The major abstractions introduced in the Prelude are covered in more depth in section 3.

The above constitutes all the functionality built into the Prelude. However, Stax includes many more components, such as:

  • A unified collections library, including immutable, fully-featured versions of Set, Map, and List.
  • JSON encoding, decoding, and transformation;
  • Functional reactive library;
  • Logging;
  • Configuration;
  • IO;
  • And more!

Using Prelude Abstractions

Stax Collections Library

The Stax collections library, contained in the package haxe.data.collections, includes three types of collections:

  • Lists (haxe.data.collections.List), which represent ordered sequences of elements;
  • Sets (haxe.data.collections.Set), which represent unordered collections of unique elements;
  • Maps (haxe.data.collections.Map), which represent partial functions from one type (the key) to another (the value).

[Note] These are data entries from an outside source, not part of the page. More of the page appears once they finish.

Lemma walk_prev h t : forall p ps ns, repr h p ps ns t -> forall k m q, walk t !! S k = Some m -> walk t !! k = Some q ->
  leadsBack h (length (walk t)) m q.
Proof.
  induction t as [n cs IH] using tree_ind'. intros p ps ns Hr. apply repr_unfold in Hr as [_ Hcs].
  (* the node before the walk of the children that are left *)
  assert (forall prev q0 g, reprs h n prev cs -> match prev with None => q0 = n | Some s => descend g h s = Done q0 end ->
    forall k m q, flat_map walk cs !! k = Some m -> (q0 :: flat_map walk cs) !! k = Some q -> leadsBack h (g + length (flat_map walk cs)) m q) as Hl.
  { clear Hcs. induction IH as [|c cs Hcase _ IHcs]; intros prev q0 g Hrr Hq0 k m q; [done|]. destruct Hrr as [Hrc Hrs]. cbn [flat_map]. intros Hm Hq.
    rewrite length_app. apply lookup_app_Some in Hm as [Hm|[Hge Hm]].
    - destruct k as [|k].
      + destruct c as [m' cs']. apply repr_unfold in Hrc as [Hx _]. simpl in Hm, Hq. injection Hm as <-. injection Hq as <-.
        eexists. split; [exact Hx|]. simpl. destruct prev; [by apply descend_more|congruence].
      + change ((q0 :: walk c ++ flat_map walk cs) !! S k) with ((walk c ++ flat_map walk cs) !! k) in Hq. pose proof (lookup_lt_Some _ _ _ Hm).
        rewrite lookup_app_l in Hq by lia. pose proof (Hcase _ _ _ Hrc k m q Hm Hq) as Hlb.
        replace (g + (length (walk c) + length (flat_map walk cs)))%nat with (length (walk c) + (g + length (flat_map walk cs)))%nat by lia.
        by apply leadsBack_more.
    - destruct (last_walk c) as [z Hz]. pose proof (walk_descend h c _ _ _ z Hrc Hz) as Hd.
      assert ((z :: flat_map walk cs) !! (k - length (walk c))%nat = Some q) as Hq'.
      { destruct k as [|k]; [destruct c; simpl in Hge; lia|]. change ((q0 :: walk c ++ flat_map walk cs) !! S k) with ((walk c ++ flat_map walk cs) !! k) in Hq.
        destruct (decide (S k = length (walk c))) as [E|E].
        - rewrite lookup_app_l in Hq by lia. rewrite E, Nat.sub_diag. simpl. rewrite last_lookup, <- E in Hz. simpl in Hz. congruence.
        - rewrite lookup_app_r in Hq by lia. replace (S k - length (walk c))%nat with (S (k - length (walk c))) by lia. done. }
      pose proof (IHcs (Some (root c)) z (length (walk c)) Hrs Hd _ m q Hm Hq') as Hlb.
      replace (g + (length (walk c) + length (flat_map walk cs)))%nat with (length (walk c) + length (flat_map walk cs) + g)%nat by lia.
      by apply leadsBack_more. }
  intros k m q Hm Hq. simpl in Hm. cbn [walk] in *. replace (length (n :: flat_map walk cs)) with (1 + length (flat_map walk cs))%nat by done.
  eapply (Hl None n 1%nat Hcs eq_refl k); done.
Qed.
Fixpoint changes (d : dialog) (l : list change) : outcome dialog :=
  match l with
  | [] => Done d
  | c :: l => let! d := apply_change d c in changes d l
  end.

(** The widget a change names is one of the dialog. *)
Definition concerns (t : tree) (c : change) : Prop :=
  match c with
  | Widget w | Enable w _ => w ∈ walk t
  | _ => True
  end.

Lemma change_inv d t c : inv d t -> concerns t c -> exists d', apply_change d c = Done d' /\ inv d' t.
Proof.
  intros Hi Hc. destruct c as [dir|w| |hidden b|w b|hot]; cbn [apply_change concerns] in *.
  - destruct (Activate_inv d t dir Hi) as (d' & -> & H & _). by exists d'.
  - destruct (ActivateWidget_spec d t w Hi Hc) as (d' & b & -> & H & _). by exists d'.
  - by apply Deactivate_inv.
  - by apply activate_inv.
  - by apply setEnabled_inv.
  - destruct (ActivateByKey_inv d t hot Hi) as (d' & b & -> & H). by exists d'.
Qed.

End focus.

(** *** Widgets that come and go *)

Definition withNodes (d : dialog) (h : heap) : dialog :=
  Dialog h (this d) (wstate d) (grabbed d) (wActive d) (active d).

(** [wDelete()]: the windows that are left. *)
Fixpoint wDelete (win : nat -> bool) (u : tree) : nat -> bool :=
  match u with
  | T n cs =>
      if win n then let win' := fold_left wDelete cs win in fun m => negb (bool_decide (m = n)) && win' m
      else win
  end.

(** [Disconnect()] with [PreDisconnect()]. *)
Definition disconnect (win : nat -> bool) (d : dialog) (w : nat) : outcome dialog :=
  let! x := deref (nodes d) w in
  match parent x with
  | None => Done d
  | Some _ =>
      let! d := grabRelease win d w in
      let! h := Disconnect (nodes d) w in
      Done (withNodes d h)
  end.

(** [while ( Fchild() ) Fchild()->Disconnect()]. *)
Fixpoint disconnectChildren (fuel : nat) (win : nat -> bool) (d : dialog) (w : nat) : outcome dialog :=
  match fuel with
  | O => NoFuel
  | S fuel' =>
      let! x := deref (nodes d) w in
      match fchild x with
      | None => Done d
      | Some c => let! d := disconnect win d c in disconnectChildren fuel' win d w
      end
  end.

(** The memory of a widget is gone. *)
Definition freed (d : dialog) (w : nat) : dialog :=
  Dialog (delete w (nodes d)) (this d) (delete w (wstate d)) (grabbed d) (wActive d) (active d).

(** [delete] of a widget: [~NCWidget()], then [~YWidget()], which deletes its
    children. [u] is the widget with all the widgets below it. *)
Fixpoint destroy (s : (nat -> bool) * dialog) (u : tree) : outcome ((nat -> bool) * dialog) :=
  match u with
  | T w cs =>
      let win := wDelete (fst s) u in
      let! d := disconnectChildren (steps (nodes (snd s))) win (snd s) w in
      let! d := disconnect win d w in
      ofold destroy cs (win, freed d w)
  end.

(** [NCWidget( myparent )]; a class can make its widgets dumb ones. *)
Definition create (s : (nat -> bool) * dialog) (w p : nat) (dumb : bool) : outcome ((nat -> bool) * dialog) :=
  let d := snd s in
  let! h := newNode (nodes d) w (Some p) true in
  Done (fun m => negb (bool_decide (m = w)) && fst s m,
        Dialog h (this d) (<[w := if dumb then WSdumb else WSnormal]> (wstate d)) (grabbed d) (wActive d) (active d)).

(** [NCDialog( dialogType, colorMode )]. *)
Definition newDialog (this : nat) : dialog :=
  Dialog {[this := Node None None None None None]} this {[this := WSdumb]} ∅ (Some this) false.

(** What happens to a dialog; the layout decides anew which widgets have a
    window. *)
Inductive event :=
| Change (c : change)
| Create (w p : nat) (dumb : bool)
| Layout (win : nat -> bool)
| Delete (u : tree).

Definition happen (s : (nat -> bool) * dialog) (e : event) : outcome ((nat -> bool) * dialog) :=
  match e with
  | Change c => let! d := apply_change (fst s) (snd s) c in Done (fst s, d)
  | Create w p dumb => create s w p dumb
  | Layout win => Done (win, snd s)
  | Delete u => destroy s u
  end.

(** An event that can happen to a dialog with the tree [t], and the tree it
    leads to: a new widget has a new address, and any widget but the dialog
    itself can be deleted. *)
Definition possible (d : dialog) (t : tree) (e : event) (t' : tree) : Prop :=
  match e with
  | Change c => concerns t c /\ t' = t
  | Create w p _ => (w ∉ dom (nodes d)) /\ exists cs, swap (T p cs) (T p (cs ++ [T w []])) t t'
  | Layout _ => t' = t
  | Delete u => exists p l r, swap (T p (l ++ r)) (T p (l ++ u :: r)) t' t
  end.

(** The states and trees of a dialog from its construction on. *)
Inductive lives : (nat -> bool) * dialog -> tree -> Prop :=
| Lives_new this win : lives (win, newDialog this) (T this [])
| Lives_event s t e s' t' : lives s t -> possible (snd s) t e t' -> happen s e = Done s' -> lives s' t'.

(** What holds while widgets are deleted: [F] are the parts that are already
    cut off. The widget at the top of such a part does not have the focus. If it
    still looks active, the dialog has the focus. *)
Definition inner (t : tree) : list nat := flat_map walk (children t).

Record scattered (d : dialog) (t : tree) (F : list tree) : Prop := Scattered {
  s_root : root t = this d;
  s_linked : forall x, x ∈ t :: F -> linked (nodes d) x;
  s_nodup : NoDup (walk t ++ flat_map walk F);
  s_states : forall m, m ∈ walk t ++ flat_map walk F -> is_Some (wstate d !! m);
  s_active : exists a, wActive d = Some a /\ (a ∈ walk t \/ a ∈ flat_map inner F);
  s_single : forall m, wstate d !! m = Some WSactive -> wActive d = Some m \/ (m ∈ map root F /\ wActive d = Some (this d));
  s_grabbed : forall m, m ∈ grabbed d <-> (wActive d = Some m /\ m <> this d) }.

Lemma inv_scattered d t : inv d t -> scattered d t [].
Proof.
  intros [H1 H2 H3 (a & Ha & Haw) H5 H6]. constructor; auto; simpl; rewrite ?app_nil_r; auto.
  - intros x [->|[]%not_elem_of_nil]%elem_of_cons. done.
  - apply H1.
  - exists a. auto.
Qed.

Lemma scattered_inv d t : scattered d t [] -> inv d t.
Proof.
  intros [H1 H2 H3 H4 (a & Ha & Haw) H5 H6]. simpl in *. rewrite app_nil_r in *. constructor; auto.
  - apply H2, elem_of_cons. by left.
  - exists a. split; [done|]. destruct Haw as [|[]%not_elem_of_nil]; done.
  - intros m Hm. destruct (H5 m Hm) as [|[[]%not_elem_of_nil _]]; done.
Qed.

Lemma scattered_perm d t F F' : F ≡ₚ F' -> scattered d t F -> scattered d t F'.
Proof.
  intros HP [H1 H2 H3 H4 (a & Ha & Haw) H5 H6].
  assert (flat_map walk F ≡ₚ flat_map walk F') as P1 by (by rewrite HP).
  assert (flat_map inner F ≡ₚ flat_map inner F') as P2 by (by rewrite HP).
  assert (map root F ≡ₚ map root F') as P3 by (by rewrite HP).
  constructor; auto.
  - intros x Hx. apply H2. by rewrite HP.
  - by rewrite <- P1.
  - intros m. rewrite <- P1. apply H4.
  - exists a. by rewrite <- P2.
  - intros m. rewrite <- P3. apply H5.
Qed.

(** What [w] leaves when it gives the focus back before it is cut off. *)
Record loosened (w : nat) (t : tree) (F : list tree) (d d' : dialog) : Prop := Loosened {
  l_nodes : nodes d' = nodes d;
  l_this : this d' = this d;
  l_states : forall m, m ∈ walk t ++ flat_map walk F -> is_Some (wstate d' !! m);
  l_active : exists a, wActive d' = Some a /\ a <> w /\ (a ∈ walk t \/ a ∈ flat_map inner F);
  l_single : forall m, wstate d' !! m = Some WSactive -> wActive d' = Some m \/ ((m = w \/ m ∈ map root F) /\ wActive d' = Some (this d'));
  l_grabbed : forall m, m ∈ grabbed d' <-> (wActive d' = Some m /\ m <> this d') }.

Lemma inner_elem x F m : x ∈ F -> m ∈ walk x -> m <> root x -> m ∈ flat_map inner F.
Proof.
  intros Hx Hm Hne. apply list_elem_of_In, in_flat_map. exists x. split; [by apply list_elem_of_In|]. apply list_elem_of_In.
  rewrite walk_head in Hm. apply elem_of_cons in Hm as [|]; done.
Qed.
Lemma drawContentLines_ok p n : drawContentLines p !! n = (fun i => (i, Z.of_nat n =? citem p)) <$> visibleItems p !! n.
Proof.
  unfold drawContentLines. destruct (visibleItems p !! n) as [i|] eqn:E; simpl.
  - apply elem_of_list_to_map_1.
    + rewrite fmap_imap. clear. assert (imap (fun n _ => n) (visibleItems p) = seq 0 (length (visibleItems p))) as E.
      { apply list_eq. intros j. rewrite list_lookup_imap. destruct (visibleItems p !! j) eqn:E; simpl; symmetry.
        - apply lookup_seq. apply lookup_lt_Some in E. lia.
        - apply lookup_seq_ge. by apply lookup_ge_None in E. }
      unfold compose. simpl. rewrite E. apply NoDup_seq.
    + apply elem_of_lookup_imap. by exists n, i.
  - apply not_elem_of_list_to_map_1. intros Hn. apply list_elem_of_fmap in Hn as ([k v] & -> & Hk). simpl in E.
    apply elem_of_lookup_imap in Hk as (k' & i & [= -> ->] & Hk). congruence.
Qed.

Lemma redraw_ok p : destwin (pad p) = Some w -> drawn_ok (redraw p) /\ dirty (pad (redraw p)) = false.
Proof. intros Hd. unfold redraw. rewrite Hd. split; [|done]. intros n. exact (drawContentLines_ok p n). Qed.

Lemma framed_dirty b vis tw d : framed b vis tw -> framed (withDirty b d) vis tw.
Proof. intros []. by constructor. Qed.

Lemma framed_pos b vis tw l c : framed b vis tw -> 0 <= l <= Z.max 0 (vis - sH (wsize w)) -> 0 <= c <= Z.max tw (sW (wsize w)) - sW (wsize w) ->
  framed (withPos b (WPair l c)) vis tw.
Proof. intros [] Hl Hc. by constructor. Qed.

(** The line that the cursor comes to. *)
Definition clamp (l vis : Z) : Z := Z.min (Z.max l 0) (vis - 1).

(** The visible part around the cursor. *)
Lemma around cur vis : 0 <= cur < vis ->
  let first := Z.min (Z.max (cur - Z.quot (sH (wsize w) - 1) 2) 0) (Z.max 0 (vis - sH (wsize w))) in
  0 <= first <= Z.max 0 (vis - sH (wsize w)) /\ first <= cur < first + sH (wsize w).
Proof.
  intros Hc first. assert (0 <= Z.quot (sH (wsize w) - 1) 2 <= sH (wsize w) - 1) as Hq.
  { rewrite Z.quot_div_nonneg by lia. split; [apply Z.div_pos; lia|]. apply Z.div_le_upper_bound; lia. }
  unfold first. lia.
Qed.

Lemma hotColumn_framed p vis tw : framed (pad p) vis tw -> let q := hotColumn p in
  framed (pad q) vis tw /\ pL (Pos (srect (pad q))) = pL (Pos (srect (pad p))) /\ dirty (pad q) = dirty (pad p) /\
  items q = items p /\ visibleItems q = visibleItems p /\ citem q = citem p /\ dirtyFormat q = dirtyFormat p /\ drawn q = drawn p.
Proof.
  intros Hf. unfold hotColumn. pose proof (f_line _ _ _ Hf). pose proof (f_col _ _ _ Hf). rewrite (f_maxspos _ _ _ Hf). cbn [pC].
  set (c := Z.max tw (sW (wsize w)) - sW (wsize w)) in *. assert (0 <= (if 0 <? c then 0 else c) <= c) as Hc by (zcases; lia).
  destruct (0 <? pC (Pos (srect (pad p)))); [|destruct (6 - pC (Pos (srect (pad p))) >? sW (Sze (drect (pad p))))]; cbv zeta;
    (split; [first [done|apply framed_pos; unfold c in *; done || lia]|done]).
Qed.

Lemma drawTreeLine_spec p n act : 0 <= n < visibleLines p -> exists i, visibleItems p !! Z.to_nat n = Some i /\
  drawLine p n act = Done (withDrawn p (<[Z.to_nat n := (i, act)]> (drawn p))).
Proof.
  intros Hn. destruct (lookup_lt_is_Some_2 (visibleItems p) (Z.to_nat n)) as [i Hi]; [unfold visibleLines in Hn; lia|].
  exists i. split; [done|]. unfold drawLine. rewrite (proj2 (Z.ltb_ge n 0)) by lia. by rewrite Hi.
Qed.

(** The cursor leaves the line [old]: two lines are drawn. *)
Lemma cursor_drawn p old cur : citem p = cur -> 0 <= old < visibleLines p -> 0 <= cur < visibleLines p ->
  (forall n, drawn p !! n = (fun i => (i, Z.of_nat n =? old)) <$> visibleItems p !! n) ->
  exists d, (let! p := if negb (cur =? old) then drawLine p old false else Done p in drawLine p cur true) = Done (withDrawn p d) /\ drawn_ok (withDrawn p d).
Proof.
  intros Hc Ho Hcur Hd. assert (forall n : nat, n <> Z.to_nat cur -> n <> Z.to_nat old -> (Z.of_nat n =? old) = (Z.of_nat n =? cur)) as Hother.
  { intros n H1 H2. rewrite (proj2 (Z.eqb_neq _ old)), (proj2 (Z.eqb_neq _ cur)) by lia. done. }
  destruct (drawTreeLine_spec p cur true Hcur) as (i & Hi & Ei). destruct (cur =? old) eqn:Ec; cbn [negb obind].
  - apply Z.eqb_eq in Ec. eexists. split; [exact Ei|]. intros n. cbn [drawn withDrawn visibleItems citem]. rewrite Hc.
    destruct (decide (n = Z.to_nat cur)) as [->|Hn]; [|by rewrite lookup_insert_ne, Hd, Ec by done].
    rewrite lookup_insert_eq, Hi. simpl. by rewrite (proj2 (Z.eqb_eq _ _)) by lia.
  - apply Z.eqb_neq in Ec. destruct (drawTreeLine_spec p old false Ho) as (io & Hio & ->). cbn [obind].
    destruct (drawTreeLine_spec (withDrawn p (<[Z.to_nat old := (io, false)]> (drawn p))) cur true Hcur) as (i' & Hi' & ->). eexists. split; [done|].
    intros n. cbn [drawn withDrawn visibleItems citem] in *. rewrite Hc. destruct (decide (n = Z.to_nat cur)) as [->|Hn].
    + rewrite lookup_insert_eq, Hi'. simpl. by rewrite (proj2 (Z.eqb_eq _ _)) by lia.
    + rewrite lookup_insert_ne by done. destruct (decide (n = Z.to_nat old)) as [->|Hn'].
      * rewrite lookup_insert_eq, Hio. simpl. by rewrite (proj2 (Z.eqb_neq _ _)) by lia.
      * rewrite lookup_insert_ne, Hd, Hother by done. done.
Qed.

(** [setpos] of a pad that is drawn, or will be drawn now. *)
Lemma setposFormatted_spec p vis tw l c : framed (pad p) vis tw -> vis = visibleLines p -> visibleItems p <> [] -> items p <> [] ->
  (dirty (pad p) = false -> drawn_ok p /\ 0 <= citem p < vis) ->
  exists q, setposFormatted p (WPair l c) = Done q /\ framed (pad q) vis tw /\ dirty (pad q) = false /\ items q = items p /\
    visibleItems q = visibleItems p /\ dirtyFormat q = dirtyFormat p /\ citem q = clamp l vis /\ drawn_ok q /\ cursor_ok q.
Proof.
  intros Hf Hvis Hne Hit Hd. unfold setposFormatted. rewrite (proj2 (Z.eqb_neq _ _)) by (unfold Lines; destruct (items p); simpl; [done|lia]).
  rewrite <- Hvis. assert (0 < vis) as Hpos by (rewrite Hvis; unfold visibleLines; destruct (visibleItems p); simpl; [done|lia]).
  cbv zeta. cbn [pL pC]. assert ((if (if l <? 0 then 0 else l) >=? vis then vis - 1 else if l <? 0 then 0 else l) = clamp l vis) as -> by (unfold clamp; zcases; lia).
  set (cur := clamp l vis). assert (0 <= cur < vis) as Hcur by (unfold cur, clamp; lia).
  rewrite (proj2 (Z.ltb_ge cur 0)) by lia. rewrite andb_false_r.
  cbn [pad setCurrentLineNo]. rewrite (f_drect _ _ _ Hf), (f_maxspos _ _ _ Hf). cbn [Sze]. rewrite between_spec. cbn [A B both].
  destruct (around cur vis Hcur) as [Hfirst Hin]. set (first := Z.min _ _) in *.
  set (p1 := withPad (setCurrentLineNo p cur) _).
  assert (framed (pad p1) vis tw) as Hf1 by (unfold p1; cbn [pad withPad setCurrentLineNo]; apply framed_pos; [done|done|pose proof (f_col _ _ _ Hf); lia]).
  set (p2 := if negb (cur =? citem p) then hotColumn p1 else p1).
  assert (framed (pad p2) vis tw /\ pL (Pos (srect (pad p2))) = first /\ dirty (pad p2) = dirty (pad p) /\ items p2 = items p /\
          visibleItems p2 = visibleItems p /\ citem p2 = cur /\ dirtyFormat p2 = dirtyFormat p /\ drawn p2 = drawn p) as (F & P1 & P2 & P3 & P4 & P5 & P6 & P7).
  { unfold p2. destruct (negb _); [|split; [exact Hf1|]; repeat split]. destruct (hotColumn_framed p1 vis tw Hf1) as (F & R1 & R2 & R3 & R4 & R5 & R6 & R7).
    split; [exact F|]. rewrite R1, R2, R3, R4, R5, R6, R7. done. }
  clearbody p2. clear Hf1. assert (cursor_ok p2) as Hcok by (unfold cursor_ok; unfold visibleLines in *; rewrite P1, P4, P5; lia).
  rewrite P2. destruct (dirty (pad p)) eqn:Edirty.
  - exists (redraw p2). destruct (redraw_ok p2 (f_win _ _ _ F)) as [Hdr Hdi]. split; [done|].
    assert (framed (pad (redraw p2)) vis tw) as F' by (unfold redraw; rewrite (f_win _ _ _ F); by apply framed_dirty).
    unfold redraw in *. rewrite (f_win _ _ _ F) in *. split; [exact F'|]. repeat split; try done; apply Hcok.
  - destruct (Hd eq_refl) as [Hdo Hco]. unfold paging. rewrite (f_vheight _ _ _ F). cbn [negb Z.eqb].
    assert (visibleLines p2 = vis) as Hv2 by (unfold visibleLines in *; by rewrite P4).
    destruct (cursor_drawn p2 (citem p) cur P5) as (d & -> & Hdr); [by rewrite Hv2|by rewrite Hv2|intros n; rewrite P7, P4; apply Hdo|].
    eexists. split; [done|]. split; [exact F|]. repeat split; try done; apply Hcok.
Qed.

(** Attaching the window to a pad of the right size. *)
Lemma attach_framed b vis tw : _vheight b = 0 -> height b = Z.max vis (sH (wsize w)) -> width b = Z.max tw (sW (wsize w)) ->
  framed (attach b w) vis tw.
Proof.
  intros H1 H2 H3. assert (vheight b = height b) as Hv by (unfold vheight; by rewrite H1).
  assert (min (WPair (vheight b) (width b)) (wsize w) = wsize w) as Hm by (rewrite min_spec; cbn [A B]; rewrite Hv, H2, H3, (wpair_eta (wsize w)); cbn [A B]; f_equal; lia).
  unfold attach. cbn [Sze]. rewrite Hm. constructor; cbn; try done; try lia.
  - unfold minus. cbn [A B]. rewrite Hv, H2, H3. f_equal; lia.
Qed.

Lemma framed_maxspos b vis tw : framed b vis tw ->
  Pad (height b) (width b) (_vheight b) (destwin b) (drect b) (srect b) (maxdpos b)
    (WPair (if vis >? sH (Sze (srect b)) then vis - sH (Sze (srect b)) else 0) (pC (maxspos b))) (dclear b) (dirty b) = b.
Proof.
  intros Hf. rewrite (f_size _ _ _ Hf). replace (WPair _ _) with (maxspos b); [by destruct b|]. rewrite (f_maxspos _ _ _ Hf). cbn [B]. f_equal. zcases; lia.
Qed.

Lemma attach_drawn p tw : destwin (pad p) = None -> _vheight (pad p) = 0 -> dirty (pad p) = true ->
  height (pad p) = Z.max (visibleLines p) (sH (wsize w)) -> width (pad p) = Z.max tw (sW (wsize w)) -> visibleItems p <> [] -> items p <> [] ->
  exists q, setDestwin setposFormatted p (Some w) = Done q /\ framed (pad q) (visibleLines p) tw /\ dirty (pad q) = false /\ items q = items p /\
    visibleItems q = visibleItems p /\ dirtyFormat q = dirtyFormat p /\ citem q = clamp (citem p) (visibleLines p) /\ drawn_ok q /\ cursor_ok q.
Proof.
  intros Hd Hv Hdi Hh Hwd Hne Hit. unfold setDestwin. rewrite Hd, bool_decide_false by done. set (p1 := withPad p (attach (pad p) w)).
  destruct (setposFormatted_spec p1 (visibleLines p) tw (citem p1) (pC (Pos (srect (pad p1))))) as (q & E & F & Q); try done.
  - by apply attach_framed.
  - unfold p1. cbn. by rewrite Hdi.
  - unfold CurPos. rewrite E. cbn [obind]. rewrite (f_win _ _ _ F). exists q. destruct Q as (Q1 & Q2 & Q3 & Q4 & Q5 & Q6 & Q7). split; [|split; [exact F|by repeat split; try apply Q7]].
    f_equal. assert (visibleLines q = visibleLines p) as -> by (unfold visibleLines; by rewrite Q3). pose proof (framed_maxspos _ _ _ F) as M. rewrite (f_win _ _ _ F) in M. rewrite M. by destruct q.
Qed.
Record entry : Type := Entry {
  e_status : ZyppStatus;
  e_licence : bool;
  e_installed : option version;
  e_candidate : option version;
  e_available : list version;
  e_pick : version -> ZyppStatus;
}.

Definition entries : Type := nat -> entry.

Definition change (p : entries) (s : nat) (f : entry -> entry) : entries :=
  fun s' => if decide (s' = s) then f (p s') else p s'.

(** A status has to fit whether the package is installed; what is going to be
    installed can be locked. *)
Definition possible (e : entry) (x : ZyppStatus) : bool :=
  Bool.eqb (ofInstalled x) (bool_decide (is_Some (e_installed e)))
  || bool_decide (lockFor (e_status e) = Some x).

Definition putStatus (x : ZyppStatus) (e : entry) : entry :=
  Entry x (e_licence e) (e_installed e) (e_candidate e) (e_available e) (e_pick e).
Definition putLicence (b : bool) (e : entry) : entry :=
  Entry (e_status e) b (e_installed e) (e_candidate e) (e_available e) (e_pick e).
Definition putCandidate (o : version) (e : entry) : entry :=
  Entry (e_status e) (e_licence e) (e_installed e) (Some o) (e_available e) (e_pick e).
Definition putPick (o : version) (x : ZyppStatus) (e : entry) : entry :=
  Entry (e_status e) (e_licence e) (e_installed e) (e_candidate e) (e_available e)
        (fun o' => if decide (o' = o) then x else e_pick e o').

Definition names : list string := ["a"; "b"; "c"]%string.

#[export] Instance sampleZypp : Zypp := {
  pool := entries;
  sel := nat;
  obj := version;
  status p s := e_status (p s);
  setStatus p s x :=
    if possible (p s) x then (change p s (putStatus x), true) else (p, false);
  hasLicenceConfirmed p s := e_licence (p s);
  setLicenceConfirmed p s b := change p s (putLicence b);
  installedObj p s := e_installed (p s);
  candidateObj p s := e_candidate (p s);
  theObj p s := match e_candidate (p s) with
                | Some o => Some o
                | None => e_installed (p s)
                end;
  updateCandidateObj p s := e_candidate (p s);
  setOnSystem p s o := (change p s (putStatus S_Update), true);
  setCandidate p s o := (change p s (putCandidate o), true);
  availables p s := e_available (p s);
  pickStatus p s o := e_pick (p s) o;
  setPickStatus p s o x := (change p s (putPick o x), true);
  toModify p s := match e_status (p s) with
                  | S_NoInst | S_KeepInstalled | S_Taboo | S_Protected => false
                  | _ => true
                  end;
  modifiedByUser p s := match e_status (p s) with
                        | S_AutoInstall | S_AutoUpdate | S_AutoDel => false
                        | _ => true
                        end;
  selName s := nth s names EmptyString;
  selMultiversion p s := existsb v_multi (e_available (p s));
  licenseToConfirm := v_license;
  insnotify o := EmptyString;
  delnotify o := EmptyString;
  isRetracted := v_retracted;
  multiversionInstall := v_multi;
  isPattern o := false;
  edition := v_edition;
  arch o := EmptyString;
  vendor o := EmptyString;
  isToBeInstalled p o := false;
  isRelevant p o := true;
  isBroken p o := false;
  resolvePool p := (p, true);
  userWantedPackageNames p := [];
  packages := [0%nat; 1%nat; 2%nat];
  patches := [];
  diffState p := false;
  restoreState p := p;
}.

All collection are immutable, support arbitrary element types, and are unifed via a Collection interface, which provides access to functionality that is universally available across all kinds of collections (add(), addAll(), remove(), removeAll(), size, contains(), and iterator()).

Collections implement the Foldable interface, so it’s possible to gain access to more advanced functionality by using the Foldable extensions:


  using haxe.functional.FoldableExtensions;

Collections can be created through a static factory method on the collection classes named create. This function typically requires access to equal, hash, or ordering type classes for the specified element type(s).

Stax JavaScript

Stax has a fully-typed representation of the vast majority of the DOM, including the latest W3C standards and widely supported non-standards.

You can import this representation and helper functions with the following two lines of code:


  import js.Env;
  import Dom;

The first line imports a Env class that provides access to top-level JavaScript objects and functions. The second line imports the external declarations that inform HaXe how every element in the DOM is typed.